What needs to be done: Write out, word for word, the part of the listing below that opens with the line containing "page_index : Z;" and closes with the line containing "page_cache_enabled : bool;", keeping both of those lines and adding no others.
◇ ◇ ◇ ◇ ◇
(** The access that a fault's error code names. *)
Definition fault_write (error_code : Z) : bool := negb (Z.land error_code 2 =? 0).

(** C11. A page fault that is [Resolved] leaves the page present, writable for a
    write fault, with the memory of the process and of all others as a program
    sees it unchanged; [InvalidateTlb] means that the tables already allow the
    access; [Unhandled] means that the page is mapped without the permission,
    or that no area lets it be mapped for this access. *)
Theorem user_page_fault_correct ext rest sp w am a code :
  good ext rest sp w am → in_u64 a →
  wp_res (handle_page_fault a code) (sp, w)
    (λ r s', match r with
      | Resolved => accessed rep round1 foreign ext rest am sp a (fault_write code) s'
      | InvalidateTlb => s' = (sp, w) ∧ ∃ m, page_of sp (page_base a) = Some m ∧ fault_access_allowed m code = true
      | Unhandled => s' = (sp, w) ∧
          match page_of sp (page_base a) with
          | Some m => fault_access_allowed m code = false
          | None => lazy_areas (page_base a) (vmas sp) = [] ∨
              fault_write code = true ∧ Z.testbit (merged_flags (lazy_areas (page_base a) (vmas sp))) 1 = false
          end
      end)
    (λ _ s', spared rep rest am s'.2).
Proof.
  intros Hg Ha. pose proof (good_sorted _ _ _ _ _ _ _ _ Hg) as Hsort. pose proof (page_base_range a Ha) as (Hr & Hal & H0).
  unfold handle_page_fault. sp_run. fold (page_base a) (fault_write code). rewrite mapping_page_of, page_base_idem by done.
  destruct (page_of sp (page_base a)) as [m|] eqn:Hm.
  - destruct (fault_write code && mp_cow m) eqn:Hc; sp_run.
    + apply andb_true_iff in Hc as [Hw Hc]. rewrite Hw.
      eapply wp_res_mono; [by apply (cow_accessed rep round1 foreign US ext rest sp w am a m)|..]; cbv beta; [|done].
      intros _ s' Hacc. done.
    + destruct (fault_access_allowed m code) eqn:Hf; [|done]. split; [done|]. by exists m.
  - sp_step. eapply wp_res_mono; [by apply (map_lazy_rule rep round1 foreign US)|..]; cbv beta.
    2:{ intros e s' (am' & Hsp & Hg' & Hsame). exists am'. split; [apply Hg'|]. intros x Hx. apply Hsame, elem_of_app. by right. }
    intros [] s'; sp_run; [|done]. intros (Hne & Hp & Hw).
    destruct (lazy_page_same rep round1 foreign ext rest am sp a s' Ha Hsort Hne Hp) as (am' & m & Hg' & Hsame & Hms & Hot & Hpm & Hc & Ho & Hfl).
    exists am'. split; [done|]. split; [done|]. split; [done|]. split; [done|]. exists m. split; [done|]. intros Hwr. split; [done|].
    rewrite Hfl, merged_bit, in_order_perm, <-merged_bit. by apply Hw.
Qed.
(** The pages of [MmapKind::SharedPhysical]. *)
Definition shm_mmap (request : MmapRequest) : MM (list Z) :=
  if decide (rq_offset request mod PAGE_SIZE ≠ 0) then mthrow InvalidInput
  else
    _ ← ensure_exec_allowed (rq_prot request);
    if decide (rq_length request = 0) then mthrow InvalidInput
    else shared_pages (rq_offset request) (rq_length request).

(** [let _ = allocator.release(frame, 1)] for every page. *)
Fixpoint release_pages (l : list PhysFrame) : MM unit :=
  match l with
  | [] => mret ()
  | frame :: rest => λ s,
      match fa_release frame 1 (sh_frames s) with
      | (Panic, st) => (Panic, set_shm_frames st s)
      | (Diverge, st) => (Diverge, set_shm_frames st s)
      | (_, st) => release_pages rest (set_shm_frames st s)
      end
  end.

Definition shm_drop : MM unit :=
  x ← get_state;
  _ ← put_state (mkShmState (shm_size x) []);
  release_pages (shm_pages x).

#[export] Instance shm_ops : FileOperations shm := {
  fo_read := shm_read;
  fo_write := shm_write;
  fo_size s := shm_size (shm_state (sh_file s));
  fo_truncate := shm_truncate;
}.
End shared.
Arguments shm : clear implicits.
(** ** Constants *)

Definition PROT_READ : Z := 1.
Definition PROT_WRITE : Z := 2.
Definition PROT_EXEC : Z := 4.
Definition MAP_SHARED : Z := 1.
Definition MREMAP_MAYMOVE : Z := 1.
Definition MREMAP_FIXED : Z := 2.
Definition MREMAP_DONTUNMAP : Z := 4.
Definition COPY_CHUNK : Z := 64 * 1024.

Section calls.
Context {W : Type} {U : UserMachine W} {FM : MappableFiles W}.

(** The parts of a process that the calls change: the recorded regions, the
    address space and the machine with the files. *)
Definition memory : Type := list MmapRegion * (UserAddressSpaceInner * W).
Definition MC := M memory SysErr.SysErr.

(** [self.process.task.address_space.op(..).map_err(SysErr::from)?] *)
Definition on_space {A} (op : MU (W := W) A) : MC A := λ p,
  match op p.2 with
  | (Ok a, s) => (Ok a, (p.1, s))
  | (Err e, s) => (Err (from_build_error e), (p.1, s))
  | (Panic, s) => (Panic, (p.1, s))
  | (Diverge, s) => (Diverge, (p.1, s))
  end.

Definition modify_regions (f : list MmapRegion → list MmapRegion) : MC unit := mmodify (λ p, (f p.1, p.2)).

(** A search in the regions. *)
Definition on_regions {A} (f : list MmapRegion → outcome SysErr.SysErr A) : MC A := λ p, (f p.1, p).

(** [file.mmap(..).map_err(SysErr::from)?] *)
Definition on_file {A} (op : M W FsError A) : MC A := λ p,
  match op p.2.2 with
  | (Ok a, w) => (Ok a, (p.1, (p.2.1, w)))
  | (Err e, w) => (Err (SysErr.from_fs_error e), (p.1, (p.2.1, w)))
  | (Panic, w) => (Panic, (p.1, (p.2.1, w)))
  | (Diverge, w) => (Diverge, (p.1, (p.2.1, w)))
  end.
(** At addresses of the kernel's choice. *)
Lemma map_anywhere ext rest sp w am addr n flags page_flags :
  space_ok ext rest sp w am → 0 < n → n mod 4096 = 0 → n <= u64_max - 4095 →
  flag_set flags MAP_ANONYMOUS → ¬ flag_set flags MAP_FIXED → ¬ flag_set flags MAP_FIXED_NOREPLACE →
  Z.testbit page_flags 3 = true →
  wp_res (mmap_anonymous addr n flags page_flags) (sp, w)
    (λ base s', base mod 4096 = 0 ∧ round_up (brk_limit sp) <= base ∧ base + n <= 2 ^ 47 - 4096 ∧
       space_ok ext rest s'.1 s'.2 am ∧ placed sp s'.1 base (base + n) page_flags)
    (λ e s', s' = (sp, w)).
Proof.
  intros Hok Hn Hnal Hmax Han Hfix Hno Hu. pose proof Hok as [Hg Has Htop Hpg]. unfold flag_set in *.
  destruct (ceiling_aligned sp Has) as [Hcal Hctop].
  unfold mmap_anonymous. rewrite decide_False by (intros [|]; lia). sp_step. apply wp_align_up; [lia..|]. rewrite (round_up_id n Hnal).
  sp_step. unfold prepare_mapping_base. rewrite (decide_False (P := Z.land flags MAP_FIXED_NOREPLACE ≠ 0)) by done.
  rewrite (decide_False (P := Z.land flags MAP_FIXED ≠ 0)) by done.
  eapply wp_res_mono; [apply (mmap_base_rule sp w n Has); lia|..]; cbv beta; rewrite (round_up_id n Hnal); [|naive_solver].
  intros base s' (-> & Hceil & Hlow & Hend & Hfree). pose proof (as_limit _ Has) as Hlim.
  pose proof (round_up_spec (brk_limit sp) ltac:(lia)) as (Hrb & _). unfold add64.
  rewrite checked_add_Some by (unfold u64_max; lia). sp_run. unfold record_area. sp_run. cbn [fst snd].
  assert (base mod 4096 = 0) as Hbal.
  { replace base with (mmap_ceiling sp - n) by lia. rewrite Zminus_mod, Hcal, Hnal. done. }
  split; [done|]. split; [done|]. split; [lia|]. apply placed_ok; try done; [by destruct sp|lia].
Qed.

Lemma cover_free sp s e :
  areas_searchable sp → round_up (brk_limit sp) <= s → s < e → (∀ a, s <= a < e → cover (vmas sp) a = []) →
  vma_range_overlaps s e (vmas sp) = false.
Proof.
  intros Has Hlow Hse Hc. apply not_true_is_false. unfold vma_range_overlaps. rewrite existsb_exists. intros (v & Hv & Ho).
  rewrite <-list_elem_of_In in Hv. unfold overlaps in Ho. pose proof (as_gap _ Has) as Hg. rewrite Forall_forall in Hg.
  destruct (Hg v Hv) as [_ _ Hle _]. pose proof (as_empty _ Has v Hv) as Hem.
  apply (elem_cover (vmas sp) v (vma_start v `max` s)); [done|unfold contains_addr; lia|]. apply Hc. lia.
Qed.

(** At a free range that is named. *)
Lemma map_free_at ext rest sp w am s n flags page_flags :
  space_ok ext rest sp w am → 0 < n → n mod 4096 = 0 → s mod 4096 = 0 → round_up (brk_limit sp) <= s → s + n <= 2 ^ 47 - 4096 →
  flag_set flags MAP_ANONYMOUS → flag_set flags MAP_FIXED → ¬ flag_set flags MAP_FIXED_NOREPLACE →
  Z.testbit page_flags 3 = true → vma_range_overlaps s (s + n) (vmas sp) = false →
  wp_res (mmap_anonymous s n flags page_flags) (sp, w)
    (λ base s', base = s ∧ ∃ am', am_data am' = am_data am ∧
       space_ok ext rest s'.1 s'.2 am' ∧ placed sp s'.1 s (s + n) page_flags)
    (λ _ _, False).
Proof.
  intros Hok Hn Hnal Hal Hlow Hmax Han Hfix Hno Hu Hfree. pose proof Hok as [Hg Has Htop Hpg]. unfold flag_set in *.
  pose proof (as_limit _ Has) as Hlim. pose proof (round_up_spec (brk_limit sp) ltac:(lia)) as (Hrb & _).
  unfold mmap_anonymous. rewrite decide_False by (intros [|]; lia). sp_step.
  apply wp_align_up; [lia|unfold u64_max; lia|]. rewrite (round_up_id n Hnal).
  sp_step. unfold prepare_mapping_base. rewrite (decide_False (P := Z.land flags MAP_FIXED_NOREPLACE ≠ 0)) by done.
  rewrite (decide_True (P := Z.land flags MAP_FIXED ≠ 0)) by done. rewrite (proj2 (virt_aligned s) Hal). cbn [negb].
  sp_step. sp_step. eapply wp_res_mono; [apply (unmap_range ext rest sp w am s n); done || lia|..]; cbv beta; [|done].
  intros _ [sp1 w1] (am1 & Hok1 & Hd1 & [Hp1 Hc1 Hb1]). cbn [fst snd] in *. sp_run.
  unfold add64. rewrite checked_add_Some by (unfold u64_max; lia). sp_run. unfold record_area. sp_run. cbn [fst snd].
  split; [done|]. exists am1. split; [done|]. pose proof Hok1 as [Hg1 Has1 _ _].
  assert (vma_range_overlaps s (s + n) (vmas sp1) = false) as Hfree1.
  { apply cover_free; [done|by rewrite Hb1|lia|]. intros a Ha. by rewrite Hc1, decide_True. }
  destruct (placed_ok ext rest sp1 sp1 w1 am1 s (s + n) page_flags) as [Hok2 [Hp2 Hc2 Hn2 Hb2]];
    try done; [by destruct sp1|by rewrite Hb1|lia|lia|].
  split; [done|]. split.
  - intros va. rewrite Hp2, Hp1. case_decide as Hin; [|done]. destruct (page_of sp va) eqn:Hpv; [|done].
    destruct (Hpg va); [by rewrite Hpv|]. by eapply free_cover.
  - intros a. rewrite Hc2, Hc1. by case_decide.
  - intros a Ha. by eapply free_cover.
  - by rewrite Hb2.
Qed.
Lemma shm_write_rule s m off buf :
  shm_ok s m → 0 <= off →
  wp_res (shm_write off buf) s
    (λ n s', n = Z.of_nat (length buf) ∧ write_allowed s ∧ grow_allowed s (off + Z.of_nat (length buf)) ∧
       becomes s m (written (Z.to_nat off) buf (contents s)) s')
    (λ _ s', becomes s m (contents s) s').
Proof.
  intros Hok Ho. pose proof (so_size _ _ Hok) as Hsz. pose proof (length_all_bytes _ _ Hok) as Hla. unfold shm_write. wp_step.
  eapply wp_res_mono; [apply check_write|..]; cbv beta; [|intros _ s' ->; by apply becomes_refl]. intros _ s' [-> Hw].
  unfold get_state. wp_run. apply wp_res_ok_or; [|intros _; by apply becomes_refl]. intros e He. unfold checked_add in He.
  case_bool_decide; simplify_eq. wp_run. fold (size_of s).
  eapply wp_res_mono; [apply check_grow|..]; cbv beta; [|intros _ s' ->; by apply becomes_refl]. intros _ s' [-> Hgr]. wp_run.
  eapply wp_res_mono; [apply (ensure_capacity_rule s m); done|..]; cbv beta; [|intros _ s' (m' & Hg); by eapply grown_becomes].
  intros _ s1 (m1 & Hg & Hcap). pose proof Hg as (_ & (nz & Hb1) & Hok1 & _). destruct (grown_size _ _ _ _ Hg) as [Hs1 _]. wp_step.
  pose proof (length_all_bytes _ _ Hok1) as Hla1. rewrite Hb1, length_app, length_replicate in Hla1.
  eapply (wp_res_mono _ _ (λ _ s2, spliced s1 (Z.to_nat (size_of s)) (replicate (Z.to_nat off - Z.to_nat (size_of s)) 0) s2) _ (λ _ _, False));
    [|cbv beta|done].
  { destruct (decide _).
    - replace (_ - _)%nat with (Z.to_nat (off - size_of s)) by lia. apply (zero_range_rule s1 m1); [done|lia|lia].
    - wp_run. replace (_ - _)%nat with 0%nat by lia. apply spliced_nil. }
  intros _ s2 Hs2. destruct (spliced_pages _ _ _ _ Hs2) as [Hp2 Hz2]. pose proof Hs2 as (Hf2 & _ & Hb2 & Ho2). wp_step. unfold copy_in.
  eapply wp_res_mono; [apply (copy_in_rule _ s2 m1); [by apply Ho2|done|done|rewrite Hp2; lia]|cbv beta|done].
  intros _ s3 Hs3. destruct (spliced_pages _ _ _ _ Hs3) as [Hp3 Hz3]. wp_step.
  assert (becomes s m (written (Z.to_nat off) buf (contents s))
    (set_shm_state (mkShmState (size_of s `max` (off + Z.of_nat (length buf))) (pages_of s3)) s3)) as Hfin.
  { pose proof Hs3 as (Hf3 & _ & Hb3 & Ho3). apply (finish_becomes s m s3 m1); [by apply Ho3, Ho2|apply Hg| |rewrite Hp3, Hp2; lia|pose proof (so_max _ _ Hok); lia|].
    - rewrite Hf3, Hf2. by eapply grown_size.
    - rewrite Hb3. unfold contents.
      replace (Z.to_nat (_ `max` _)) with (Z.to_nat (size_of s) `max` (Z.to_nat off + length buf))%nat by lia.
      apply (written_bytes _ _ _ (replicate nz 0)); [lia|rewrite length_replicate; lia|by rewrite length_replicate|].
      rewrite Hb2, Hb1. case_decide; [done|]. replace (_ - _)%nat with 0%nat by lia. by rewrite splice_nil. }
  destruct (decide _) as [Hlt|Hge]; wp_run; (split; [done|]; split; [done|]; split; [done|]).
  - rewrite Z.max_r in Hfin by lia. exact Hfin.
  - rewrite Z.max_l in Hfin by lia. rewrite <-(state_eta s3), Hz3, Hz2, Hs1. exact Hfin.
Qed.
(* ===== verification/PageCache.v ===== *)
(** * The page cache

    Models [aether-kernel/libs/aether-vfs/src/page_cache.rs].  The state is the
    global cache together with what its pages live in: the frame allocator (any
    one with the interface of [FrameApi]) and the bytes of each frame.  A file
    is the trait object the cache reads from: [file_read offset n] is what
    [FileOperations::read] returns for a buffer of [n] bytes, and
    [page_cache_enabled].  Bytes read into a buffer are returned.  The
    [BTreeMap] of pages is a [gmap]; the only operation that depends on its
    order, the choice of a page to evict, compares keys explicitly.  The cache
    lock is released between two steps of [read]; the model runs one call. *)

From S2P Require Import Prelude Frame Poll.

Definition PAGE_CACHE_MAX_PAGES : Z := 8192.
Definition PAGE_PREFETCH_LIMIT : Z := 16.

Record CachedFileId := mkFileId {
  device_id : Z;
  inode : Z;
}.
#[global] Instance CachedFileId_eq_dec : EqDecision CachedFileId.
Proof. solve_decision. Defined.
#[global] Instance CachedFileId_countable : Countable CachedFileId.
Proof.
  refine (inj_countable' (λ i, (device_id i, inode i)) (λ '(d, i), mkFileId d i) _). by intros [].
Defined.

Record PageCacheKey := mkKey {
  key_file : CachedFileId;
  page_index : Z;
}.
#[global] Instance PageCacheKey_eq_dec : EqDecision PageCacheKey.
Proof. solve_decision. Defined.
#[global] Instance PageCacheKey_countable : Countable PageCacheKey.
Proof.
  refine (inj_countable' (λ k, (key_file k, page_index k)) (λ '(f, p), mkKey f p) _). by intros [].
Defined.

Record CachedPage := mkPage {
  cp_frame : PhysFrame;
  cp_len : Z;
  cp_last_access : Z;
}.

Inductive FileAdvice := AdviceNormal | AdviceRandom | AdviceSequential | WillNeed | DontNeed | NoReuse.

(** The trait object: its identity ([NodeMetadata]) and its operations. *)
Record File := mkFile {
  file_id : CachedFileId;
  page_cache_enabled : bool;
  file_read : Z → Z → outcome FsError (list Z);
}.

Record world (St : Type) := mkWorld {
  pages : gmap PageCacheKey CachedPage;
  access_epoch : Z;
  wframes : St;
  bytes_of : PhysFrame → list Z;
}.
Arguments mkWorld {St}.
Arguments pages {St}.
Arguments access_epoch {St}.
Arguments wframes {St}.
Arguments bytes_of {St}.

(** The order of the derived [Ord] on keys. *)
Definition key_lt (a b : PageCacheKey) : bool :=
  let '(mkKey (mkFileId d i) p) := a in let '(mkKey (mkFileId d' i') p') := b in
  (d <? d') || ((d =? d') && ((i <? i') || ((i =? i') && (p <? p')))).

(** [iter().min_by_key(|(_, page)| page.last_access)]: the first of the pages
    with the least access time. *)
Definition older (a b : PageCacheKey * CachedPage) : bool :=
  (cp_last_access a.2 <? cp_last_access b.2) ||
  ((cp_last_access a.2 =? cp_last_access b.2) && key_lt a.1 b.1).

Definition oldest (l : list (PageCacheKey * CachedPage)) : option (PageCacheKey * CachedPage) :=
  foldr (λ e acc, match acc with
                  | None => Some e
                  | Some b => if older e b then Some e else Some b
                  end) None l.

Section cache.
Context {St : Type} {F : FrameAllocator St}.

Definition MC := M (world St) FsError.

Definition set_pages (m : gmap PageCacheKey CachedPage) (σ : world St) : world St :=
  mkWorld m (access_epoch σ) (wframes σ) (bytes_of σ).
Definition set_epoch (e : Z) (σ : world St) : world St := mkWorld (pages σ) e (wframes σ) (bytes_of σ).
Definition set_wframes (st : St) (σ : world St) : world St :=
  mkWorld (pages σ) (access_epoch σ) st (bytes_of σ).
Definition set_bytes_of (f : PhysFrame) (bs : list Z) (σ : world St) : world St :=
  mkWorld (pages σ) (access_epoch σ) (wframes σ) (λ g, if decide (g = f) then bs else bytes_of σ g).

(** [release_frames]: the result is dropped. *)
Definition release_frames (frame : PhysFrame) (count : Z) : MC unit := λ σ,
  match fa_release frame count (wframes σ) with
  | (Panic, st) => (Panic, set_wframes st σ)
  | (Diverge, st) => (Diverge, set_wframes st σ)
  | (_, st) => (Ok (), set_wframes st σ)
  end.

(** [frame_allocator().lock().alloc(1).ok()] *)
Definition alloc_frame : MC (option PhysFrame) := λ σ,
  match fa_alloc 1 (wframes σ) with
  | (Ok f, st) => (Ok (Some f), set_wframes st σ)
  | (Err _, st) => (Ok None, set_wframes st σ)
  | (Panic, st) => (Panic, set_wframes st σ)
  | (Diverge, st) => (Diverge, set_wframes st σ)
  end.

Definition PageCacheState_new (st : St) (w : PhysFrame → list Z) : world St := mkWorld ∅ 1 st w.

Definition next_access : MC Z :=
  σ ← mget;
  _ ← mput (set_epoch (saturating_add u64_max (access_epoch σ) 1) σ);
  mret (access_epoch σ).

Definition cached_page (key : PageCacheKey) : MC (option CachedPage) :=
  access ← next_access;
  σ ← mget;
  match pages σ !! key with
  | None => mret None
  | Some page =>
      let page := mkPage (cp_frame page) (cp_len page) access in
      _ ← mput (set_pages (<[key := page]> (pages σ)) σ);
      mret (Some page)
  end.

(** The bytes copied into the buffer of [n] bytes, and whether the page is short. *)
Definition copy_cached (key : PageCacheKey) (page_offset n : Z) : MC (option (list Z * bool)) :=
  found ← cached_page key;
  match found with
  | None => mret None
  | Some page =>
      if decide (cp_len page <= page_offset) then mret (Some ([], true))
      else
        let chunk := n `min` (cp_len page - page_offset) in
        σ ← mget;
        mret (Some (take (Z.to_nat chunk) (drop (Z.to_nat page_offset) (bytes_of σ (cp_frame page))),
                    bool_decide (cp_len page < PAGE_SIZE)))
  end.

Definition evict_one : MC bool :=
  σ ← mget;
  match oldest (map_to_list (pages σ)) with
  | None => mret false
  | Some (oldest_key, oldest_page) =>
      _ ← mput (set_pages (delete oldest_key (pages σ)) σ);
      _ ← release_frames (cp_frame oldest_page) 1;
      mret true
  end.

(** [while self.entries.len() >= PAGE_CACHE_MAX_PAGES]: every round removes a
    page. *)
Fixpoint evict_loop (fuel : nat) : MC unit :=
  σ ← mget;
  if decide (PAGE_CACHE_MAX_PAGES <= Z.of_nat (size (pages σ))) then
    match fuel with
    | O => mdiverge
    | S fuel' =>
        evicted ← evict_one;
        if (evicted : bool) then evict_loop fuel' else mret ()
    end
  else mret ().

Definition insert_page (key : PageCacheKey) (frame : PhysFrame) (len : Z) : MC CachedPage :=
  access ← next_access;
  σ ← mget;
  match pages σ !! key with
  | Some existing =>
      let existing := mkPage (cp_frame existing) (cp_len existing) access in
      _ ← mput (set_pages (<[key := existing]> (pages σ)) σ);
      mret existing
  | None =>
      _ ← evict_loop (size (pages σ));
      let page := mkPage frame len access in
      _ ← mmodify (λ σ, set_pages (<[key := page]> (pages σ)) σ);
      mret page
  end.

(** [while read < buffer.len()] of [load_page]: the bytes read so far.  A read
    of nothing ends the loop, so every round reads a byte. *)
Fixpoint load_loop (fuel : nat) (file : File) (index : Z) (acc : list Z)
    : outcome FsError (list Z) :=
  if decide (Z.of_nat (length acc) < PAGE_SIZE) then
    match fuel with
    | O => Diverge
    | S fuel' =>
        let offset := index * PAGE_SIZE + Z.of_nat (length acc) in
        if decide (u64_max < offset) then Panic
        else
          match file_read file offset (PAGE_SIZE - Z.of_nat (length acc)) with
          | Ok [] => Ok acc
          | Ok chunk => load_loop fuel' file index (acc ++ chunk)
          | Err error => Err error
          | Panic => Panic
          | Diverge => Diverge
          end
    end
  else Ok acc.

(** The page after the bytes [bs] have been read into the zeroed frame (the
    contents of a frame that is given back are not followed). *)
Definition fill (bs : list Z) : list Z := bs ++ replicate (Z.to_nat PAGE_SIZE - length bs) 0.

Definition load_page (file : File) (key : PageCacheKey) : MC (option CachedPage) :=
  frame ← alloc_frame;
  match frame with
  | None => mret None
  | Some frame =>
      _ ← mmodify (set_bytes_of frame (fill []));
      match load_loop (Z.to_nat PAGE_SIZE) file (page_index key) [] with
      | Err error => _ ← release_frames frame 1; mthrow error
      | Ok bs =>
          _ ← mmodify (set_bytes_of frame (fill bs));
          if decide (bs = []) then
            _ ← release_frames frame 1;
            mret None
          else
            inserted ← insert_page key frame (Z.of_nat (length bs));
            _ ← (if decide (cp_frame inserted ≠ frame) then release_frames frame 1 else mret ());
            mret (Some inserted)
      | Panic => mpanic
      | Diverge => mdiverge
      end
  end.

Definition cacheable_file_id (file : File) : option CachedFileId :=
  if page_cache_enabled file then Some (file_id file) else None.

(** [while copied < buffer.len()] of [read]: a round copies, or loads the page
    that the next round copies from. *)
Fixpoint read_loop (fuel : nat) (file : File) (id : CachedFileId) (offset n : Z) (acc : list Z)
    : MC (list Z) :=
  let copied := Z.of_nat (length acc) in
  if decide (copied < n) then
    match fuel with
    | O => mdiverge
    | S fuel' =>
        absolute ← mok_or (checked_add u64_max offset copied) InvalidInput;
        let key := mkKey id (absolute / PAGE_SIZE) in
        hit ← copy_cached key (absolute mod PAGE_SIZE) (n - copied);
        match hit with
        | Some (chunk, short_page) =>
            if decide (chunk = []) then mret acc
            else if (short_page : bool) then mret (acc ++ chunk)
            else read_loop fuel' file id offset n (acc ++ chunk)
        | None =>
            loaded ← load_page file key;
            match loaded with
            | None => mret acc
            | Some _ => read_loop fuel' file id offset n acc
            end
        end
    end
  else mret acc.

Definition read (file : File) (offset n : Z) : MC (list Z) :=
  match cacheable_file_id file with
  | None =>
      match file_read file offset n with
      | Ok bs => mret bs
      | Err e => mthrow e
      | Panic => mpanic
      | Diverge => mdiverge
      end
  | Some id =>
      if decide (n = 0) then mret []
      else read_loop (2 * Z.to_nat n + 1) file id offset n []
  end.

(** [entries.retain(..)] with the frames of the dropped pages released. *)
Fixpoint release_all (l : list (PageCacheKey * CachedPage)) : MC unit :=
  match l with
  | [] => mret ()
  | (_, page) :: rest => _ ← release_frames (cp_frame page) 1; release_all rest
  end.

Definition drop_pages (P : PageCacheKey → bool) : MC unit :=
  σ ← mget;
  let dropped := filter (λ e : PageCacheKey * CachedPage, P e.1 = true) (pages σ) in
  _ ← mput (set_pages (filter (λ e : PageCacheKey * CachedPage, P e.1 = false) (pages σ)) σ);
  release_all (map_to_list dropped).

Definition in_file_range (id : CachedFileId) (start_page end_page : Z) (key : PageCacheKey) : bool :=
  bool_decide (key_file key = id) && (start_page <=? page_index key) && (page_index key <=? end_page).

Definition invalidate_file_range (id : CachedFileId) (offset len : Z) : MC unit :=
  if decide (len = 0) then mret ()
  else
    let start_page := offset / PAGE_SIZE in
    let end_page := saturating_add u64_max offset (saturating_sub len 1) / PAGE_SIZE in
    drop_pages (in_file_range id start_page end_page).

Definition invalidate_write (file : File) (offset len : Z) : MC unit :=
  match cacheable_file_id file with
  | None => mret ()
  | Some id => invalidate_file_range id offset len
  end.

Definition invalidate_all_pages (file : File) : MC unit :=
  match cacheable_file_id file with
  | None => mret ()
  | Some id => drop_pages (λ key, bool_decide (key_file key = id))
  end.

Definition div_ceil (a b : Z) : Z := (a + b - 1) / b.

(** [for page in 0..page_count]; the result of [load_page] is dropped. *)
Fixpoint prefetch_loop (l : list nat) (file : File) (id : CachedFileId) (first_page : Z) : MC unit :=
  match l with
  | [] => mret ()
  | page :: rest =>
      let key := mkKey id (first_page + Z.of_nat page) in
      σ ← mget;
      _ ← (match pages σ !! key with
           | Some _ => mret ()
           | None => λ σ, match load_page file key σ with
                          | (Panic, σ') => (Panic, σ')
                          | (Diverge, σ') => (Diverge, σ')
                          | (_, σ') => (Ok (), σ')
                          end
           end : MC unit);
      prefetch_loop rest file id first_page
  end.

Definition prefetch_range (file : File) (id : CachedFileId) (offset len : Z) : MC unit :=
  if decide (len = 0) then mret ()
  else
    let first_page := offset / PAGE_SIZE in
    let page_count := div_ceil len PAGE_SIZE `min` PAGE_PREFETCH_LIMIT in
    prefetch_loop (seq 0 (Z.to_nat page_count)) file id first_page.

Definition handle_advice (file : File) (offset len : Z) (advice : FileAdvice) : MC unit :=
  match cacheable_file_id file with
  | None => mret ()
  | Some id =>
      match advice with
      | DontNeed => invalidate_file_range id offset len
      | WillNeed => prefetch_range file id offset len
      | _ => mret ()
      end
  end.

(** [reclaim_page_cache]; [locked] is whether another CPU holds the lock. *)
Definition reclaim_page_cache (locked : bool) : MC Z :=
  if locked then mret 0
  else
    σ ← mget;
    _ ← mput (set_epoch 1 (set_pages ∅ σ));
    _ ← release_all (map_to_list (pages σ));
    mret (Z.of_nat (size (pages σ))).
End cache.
◇ ◇ ◇ ◇ ◇
Answer to this task:
  page_index : Z;
}.
#[global] Instance PageCacheKey_eq_dec : EqDecision PageCacheKey.
Proof. solve_decision. Defined.
#[global] Instance PageCacheKey_countable : Countable PageCacheKey.
Proof.
  refine (inj_countable' (λ k, (key_file k, page_index k)) (λ '(f, p), mkKey f p) _). by intros [].
Defined.

Record CachedPage := mkPage {
  cp_frame : PhysFrame;
  cp_len : Z;
  cp_last_access : Z;
}.

Inductive FileAdvice := AdviceNormal | AdviceRandom | AdviceSequential | WillNeed | DontNeed | NoReuse.

(** The trait object: its identity ([NodeMetadata]) and its operations. *)
Record File := mkFile {
  file_id : CachedFileId;
  page_cache_enabled : bool;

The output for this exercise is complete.